- **WHAT IS EXPECTED**
From the first line to the last, return the data exactly as written.

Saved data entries
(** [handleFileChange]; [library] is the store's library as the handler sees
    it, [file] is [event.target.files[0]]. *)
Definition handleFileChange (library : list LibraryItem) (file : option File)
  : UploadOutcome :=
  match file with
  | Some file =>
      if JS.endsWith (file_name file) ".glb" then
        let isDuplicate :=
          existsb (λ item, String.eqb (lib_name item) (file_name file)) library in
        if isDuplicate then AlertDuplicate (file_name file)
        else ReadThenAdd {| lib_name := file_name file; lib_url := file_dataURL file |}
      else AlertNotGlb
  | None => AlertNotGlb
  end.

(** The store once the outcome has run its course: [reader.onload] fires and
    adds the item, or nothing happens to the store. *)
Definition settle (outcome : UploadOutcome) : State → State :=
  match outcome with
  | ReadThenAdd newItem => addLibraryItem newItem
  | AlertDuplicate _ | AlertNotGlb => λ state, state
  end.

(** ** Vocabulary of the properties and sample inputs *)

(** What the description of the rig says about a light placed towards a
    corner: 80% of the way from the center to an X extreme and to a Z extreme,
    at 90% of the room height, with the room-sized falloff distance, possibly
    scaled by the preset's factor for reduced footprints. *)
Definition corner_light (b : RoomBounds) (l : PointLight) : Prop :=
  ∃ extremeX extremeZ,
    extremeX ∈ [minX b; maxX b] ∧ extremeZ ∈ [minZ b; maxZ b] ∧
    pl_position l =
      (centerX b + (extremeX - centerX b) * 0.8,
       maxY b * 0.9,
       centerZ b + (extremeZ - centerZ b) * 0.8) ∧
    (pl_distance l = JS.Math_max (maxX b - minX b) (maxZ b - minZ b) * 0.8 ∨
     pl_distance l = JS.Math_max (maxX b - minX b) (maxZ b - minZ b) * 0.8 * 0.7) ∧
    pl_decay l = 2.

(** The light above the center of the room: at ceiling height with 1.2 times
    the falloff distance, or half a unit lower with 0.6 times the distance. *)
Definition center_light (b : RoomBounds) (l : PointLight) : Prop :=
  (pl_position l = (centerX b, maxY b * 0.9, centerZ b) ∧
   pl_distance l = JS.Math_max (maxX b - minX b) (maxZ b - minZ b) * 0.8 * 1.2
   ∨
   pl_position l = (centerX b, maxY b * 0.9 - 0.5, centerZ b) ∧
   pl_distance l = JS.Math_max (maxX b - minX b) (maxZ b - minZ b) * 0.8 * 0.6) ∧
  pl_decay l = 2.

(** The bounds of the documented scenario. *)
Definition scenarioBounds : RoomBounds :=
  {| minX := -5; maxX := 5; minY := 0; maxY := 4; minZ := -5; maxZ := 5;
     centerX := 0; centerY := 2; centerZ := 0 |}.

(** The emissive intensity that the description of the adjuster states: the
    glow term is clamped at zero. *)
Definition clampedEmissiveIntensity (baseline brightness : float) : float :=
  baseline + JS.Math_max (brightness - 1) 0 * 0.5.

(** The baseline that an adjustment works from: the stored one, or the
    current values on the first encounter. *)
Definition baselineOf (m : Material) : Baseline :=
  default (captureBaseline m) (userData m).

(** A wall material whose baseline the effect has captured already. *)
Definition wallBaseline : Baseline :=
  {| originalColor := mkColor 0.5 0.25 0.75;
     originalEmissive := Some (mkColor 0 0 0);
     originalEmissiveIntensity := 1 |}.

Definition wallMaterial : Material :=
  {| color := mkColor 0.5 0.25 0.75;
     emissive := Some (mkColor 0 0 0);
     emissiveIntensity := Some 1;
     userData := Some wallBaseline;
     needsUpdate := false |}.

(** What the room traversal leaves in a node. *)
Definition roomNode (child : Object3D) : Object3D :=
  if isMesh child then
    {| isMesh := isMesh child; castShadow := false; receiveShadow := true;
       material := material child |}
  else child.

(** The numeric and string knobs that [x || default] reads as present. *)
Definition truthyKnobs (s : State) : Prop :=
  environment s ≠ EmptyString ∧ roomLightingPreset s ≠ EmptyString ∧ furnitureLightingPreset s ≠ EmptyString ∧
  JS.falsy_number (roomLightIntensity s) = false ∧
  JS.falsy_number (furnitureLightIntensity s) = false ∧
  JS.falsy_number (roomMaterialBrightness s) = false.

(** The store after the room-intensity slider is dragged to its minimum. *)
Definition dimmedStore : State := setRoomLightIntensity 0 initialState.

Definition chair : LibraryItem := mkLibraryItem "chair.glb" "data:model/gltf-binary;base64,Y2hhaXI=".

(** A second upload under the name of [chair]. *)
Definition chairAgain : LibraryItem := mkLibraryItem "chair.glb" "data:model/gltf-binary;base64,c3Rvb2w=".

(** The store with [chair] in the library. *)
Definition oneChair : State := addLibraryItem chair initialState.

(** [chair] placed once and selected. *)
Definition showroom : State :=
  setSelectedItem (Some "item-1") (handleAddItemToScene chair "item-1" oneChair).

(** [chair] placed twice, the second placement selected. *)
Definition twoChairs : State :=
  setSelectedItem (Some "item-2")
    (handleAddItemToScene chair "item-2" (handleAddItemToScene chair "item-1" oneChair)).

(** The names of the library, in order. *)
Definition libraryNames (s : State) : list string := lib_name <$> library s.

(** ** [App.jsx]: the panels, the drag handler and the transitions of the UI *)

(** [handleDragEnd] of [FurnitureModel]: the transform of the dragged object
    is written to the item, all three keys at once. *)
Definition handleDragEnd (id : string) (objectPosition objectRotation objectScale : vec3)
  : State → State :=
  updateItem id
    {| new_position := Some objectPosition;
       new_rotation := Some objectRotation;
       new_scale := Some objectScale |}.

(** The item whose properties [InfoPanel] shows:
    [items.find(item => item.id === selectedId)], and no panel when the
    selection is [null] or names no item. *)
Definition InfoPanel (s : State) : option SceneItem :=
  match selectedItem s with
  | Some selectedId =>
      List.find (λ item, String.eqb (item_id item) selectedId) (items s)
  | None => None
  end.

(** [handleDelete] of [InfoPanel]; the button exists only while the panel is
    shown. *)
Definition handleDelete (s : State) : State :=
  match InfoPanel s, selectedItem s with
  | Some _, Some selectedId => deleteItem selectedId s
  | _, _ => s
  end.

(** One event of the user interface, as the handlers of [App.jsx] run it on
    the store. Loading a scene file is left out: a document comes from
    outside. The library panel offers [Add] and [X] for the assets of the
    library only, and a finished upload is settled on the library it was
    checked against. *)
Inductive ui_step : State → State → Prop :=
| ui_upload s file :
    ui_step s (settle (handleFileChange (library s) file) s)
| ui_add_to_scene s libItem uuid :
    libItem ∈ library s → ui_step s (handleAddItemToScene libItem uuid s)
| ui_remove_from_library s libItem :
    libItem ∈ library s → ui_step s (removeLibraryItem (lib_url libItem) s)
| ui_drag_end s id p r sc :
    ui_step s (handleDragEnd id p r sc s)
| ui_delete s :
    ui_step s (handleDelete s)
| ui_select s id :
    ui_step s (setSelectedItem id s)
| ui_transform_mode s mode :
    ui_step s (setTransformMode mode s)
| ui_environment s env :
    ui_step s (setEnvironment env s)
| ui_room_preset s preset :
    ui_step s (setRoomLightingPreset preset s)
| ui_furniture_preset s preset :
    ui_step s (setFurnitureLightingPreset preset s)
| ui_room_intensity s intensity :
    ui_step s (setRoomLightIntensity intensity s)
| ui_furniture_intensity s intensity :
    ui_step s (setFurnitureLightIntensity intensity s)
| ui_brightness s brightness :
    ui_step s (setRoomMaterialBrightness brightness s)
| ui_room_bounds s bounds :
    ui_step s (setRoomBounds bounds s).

- **YOUR RESPONSE**
(** [handleFileChange]; [library] is the store's library as the handler sees
    it, [file] is [event.target.files[0]]. *)
Definition handleFileChange (library : list LibraryItem) (file : option File)
  : UploadOutcome :=
  match file with
  | Some file =>
      if JS.endsWith (file_name file) ".glb" then
        let isDuplicate :=
          existsb (λ item, String.eqb (lib_name item) (file_name file)) library in
        if isDuplicate then AlertDuplicate (file_name file)
        else ReadThenAdd {| lib_name := file_name file; lib_url := file_dataURL file |}
      else AlertNotGlb
  | None => AlertNotGlb
  end.

(** The store once the outcome has run its course: [reader.onload] fires and
    adds the item, or nothing happens to the store. *)
Definition settle (outcome : UploadOutcome) : State → State :=
  match outcome with
  | ReadThenAdd newItem => addLibraryItem newItem
  | AlertDuplicate _ | AlertNotGlb => λ state, state
  end.

(** ** Vocabulary of the properties and sample inputs *)

(** What the description of the rig says about a light placed towards a
    corner: 80% of the way from the center to an X extreme and to a Z extreme,
    at 90% of the room height, with the room-sized falloff distance, possibly
    scaled by the preset's factor for reduced footprints. *)
Definition corner_light (b : RoomBounds) (l : PointLight) : Prop :=
  ∃ extremeX extremeZ,
    extremeX ∈ [minX b; maxX b] ∧ extremeZ ∈ [minZ b; maxZ b] ∧
    pl_position l =
      (centerX b + (extremeX - centerX b) * 0.8,
       maxY b * 0.9,
       centerZ b + (extremeZ - centerZ b) * 0.8) ∧
    (pl_distance l = JS.Math_max (maxX b - minX b) (maxZ b - minZ b) * 0.8 ∨
     pl_distance l = JS.Math_max (maxX b - minX b) (maxZ b - minZ b) * 0.8 * 0.7) ∧
    pl_decay l = 2.

(** The light above the center of the room: at ceiling height with 1.2 times
    the falloff distance, or half a unit lower with 0.6 times the distance. *)
Definition center_light (b : RoomBounds) (l : PointLight) : Prop :=
  (pl_position l = (centerX b, maxY b * 0.9, centerZ b) ∧
   pl_distance l = JS.Math_max (maxX b - minX b) (maxZ b - minZ b) * 0.8 * 1.2
   ∨
   pl_position l = (centerX b, maxY b * 0.9 - 0.5, centerZ b) ∧
   pl_distance l = JS.Math_max (maxX b - minX b) (maxZ b - minZ b) * 0.8 * 0.6) ∧
  pl_decay l = 2.

(** The bounds of the documented scenario. *)
Definition scenarioBounds : RoomBounds :=
  {| minX := -5; maxX := 5; minY := 0; maxY := 4; minZ := -5; maxZ := 5;
     centerX := 0; centerY := 2; centerZ := 0 |}.

(** The emissive intensity that the description of the adjuster states: the
    glow term is clamped at zero. *)
Definition clampedEmissiveIntensity (baseline brightness : float) : float :=
  baseline + JS.Math_max (brightness - 1) 0 * 0.5.

(** The baseline that an adjustment works from: the stored one, or the
    current values on the first encounter. *)
Definition baselineOf (m : Material) : Baseline :=
  default (captureBaseline m) (userData m).

(** A wall material whose baseline the effect has captured already. *)
Definition wallBaseline : Baseline :=
  {| originalColor := mkColor 0.5 0.25 0.75;
     originalEmissive := Some (mkColor 0 0 0);
     originalEmissiveIntensity := 1 |}.

Definition wallMaterial : Material :=
  {| color := mkColor 0.5 0.25 0.75;
     emissive := Some (mkColor 0 0 0);
     emissiveIntensity := Some 1;
     userData := Some wallBaseline;
     needsUpdate := false |}.

(** What the room traversal leaves in a node. *)
Definition roomNode (child : Object3D) : Object3D :=
  if isMesh child then
    {| isMesh := isMesh child; castShadow := false; receiveShadow := true;
       material := material child |}
  else child.

(** The numeric and string knobs that [x || default] reads as present. *)
Definition truthyKnobs (s : State) : Prop :=
  environment s ≠ EmptyString ∧ roomLightingPreset s ≠ EmptyString ∧ furnitureLightingPreset s ≠ EmptyString ∧
  JS.falsy_number (roomLightIntensity s) = false ∧
  JS.falsy_number (furnitureLightIntensity s) = false ∧
  JS.falsy_number (roomMaterialBrightness s) = false.

(** The store after the room-intensity slider is dragged to its minimum. *)
Definition dimmedStore : State := setRoomLightIntensity 0 initialState.

Definition chair : LibraryItem := mkLibraryItem "chair.glb" "data:model/gltf-binary;base64,Y2hhaXI=".

(** A second upload under the name of [chair]. *)
Definition chairAgain : LibraryItem := mkLibraryItem "chair.glb" "data:model/gltf-binary;base64,c3Rvb2w=".

(** The store with [chair] in the library. *)
Definition oneChair : State := addLibraryItem chair initialState.

(** [chair] placed once and selected. *)
Definition showroom : State :=
  setSelectedItem (Some "item-1") (handleAddItemToScene chair "item-1" oneChair).

(** [chair] placed twice, the second placement selected. *)
Definition twoChairs : State :=
  setSelectedItem (Some "item-2")
    (handleAddItemToScene chair "item-2" (handleAddItemToScene chair "item-1" oneChair)).

(** The names of the library, in order. *)
Definition libraryNames (s : State) : list string := lib_name <$> library s.

(** ** [App.jsx]: the panels, the drag handler and the transitions of the UI *)

(** [handleDragEnd] of [FurnitureModel]: the transform of the dragged object
    is written to the item, all three keys at once. *)
Definition handleDragEnd (id : string) (objectPosition objectRotation objectScale : vec3)
  : State → State :=
  updateItem id
    {| new_position := Some objectPosition;
       new_rotation := Some objectRotation;
       new_scale := Some objectScale |}.

(** The item whose properties [InfoPanel] shows:
    [items.find(item => item.id === selectedId)], and no panel when the
    selection is [null] or names no item. *)
Definition InfoPanel (s : State) : option SceneItem :=
  match selectedItem s with
  | Some selectedId =>
      List.find (λ item, String.eqb (item_id item) selectedId) (items s)
  | None => None
  end.

(** [handleDelete] of [InfoPanel]; the button exists only while the panel is
    shown. *)
Definition handleDelete (s : State) : State :=
  match InfoPanel s, selectedItem s with
  | Some _, Some selectedId => deleteItem selectedId s
  | _, _ => s
  end.

(** One event of the user interface, as the handlers of [App.jsx] run it on
    the store. Loading a scene file is left out: a document comes from
    outside. The library panel offers [Add] and [X] for the assets of the
    library only, and a finished upload is settled on the library it was
    checked against. *)
Inductive ui_step : State → State → Prop :=
| ui_upload s file :
    ui_step s (settle (handleFileChange (library s) file) s)
| ui_add_to_scene s libItem uuid :
    libItem ∈ library s → ui_step s (handleAddItemToScene libItem uuid s)
| ui_remove_from_library s libItem :
    libItem ∈ library s → ui_step s (removeLibraryItem (lib_url libItem) s)
| ui_drag_end s id p r sc :
    ui_step s (handleDragEnd id p r sc s)
| ui_delete s :
    ui_step s (handleDelete s)
| ui_select s id :
    ui_step s (setSelectedItem id s)
| ui_transform_mode s mode :
    ui_step s (setTransformMode mode s)
| ui_environment s env :
    ui_step s (setEnvironment env s)
| ui_room_preset s preset :
    ui_step s (setRoomLightingPreset preset s)
| ui_furniture_preset s preset :
    ui_step s (setFurnitureLightingPreset preset s)
| ui_room_intensity s intensity :
    ui_step s (setRoomLightIntensity intensity s)
| ui_furniture_intensity s intensity :
    ui_step s (setFurnitureLightIntensity intensity s)
| ui_brightness s brightness :
    ui_step s (setRoomMaterialBrightness brightness s)
| ui_room_bounds s bounds :
    ui_step s (setRoomBounds bounds s).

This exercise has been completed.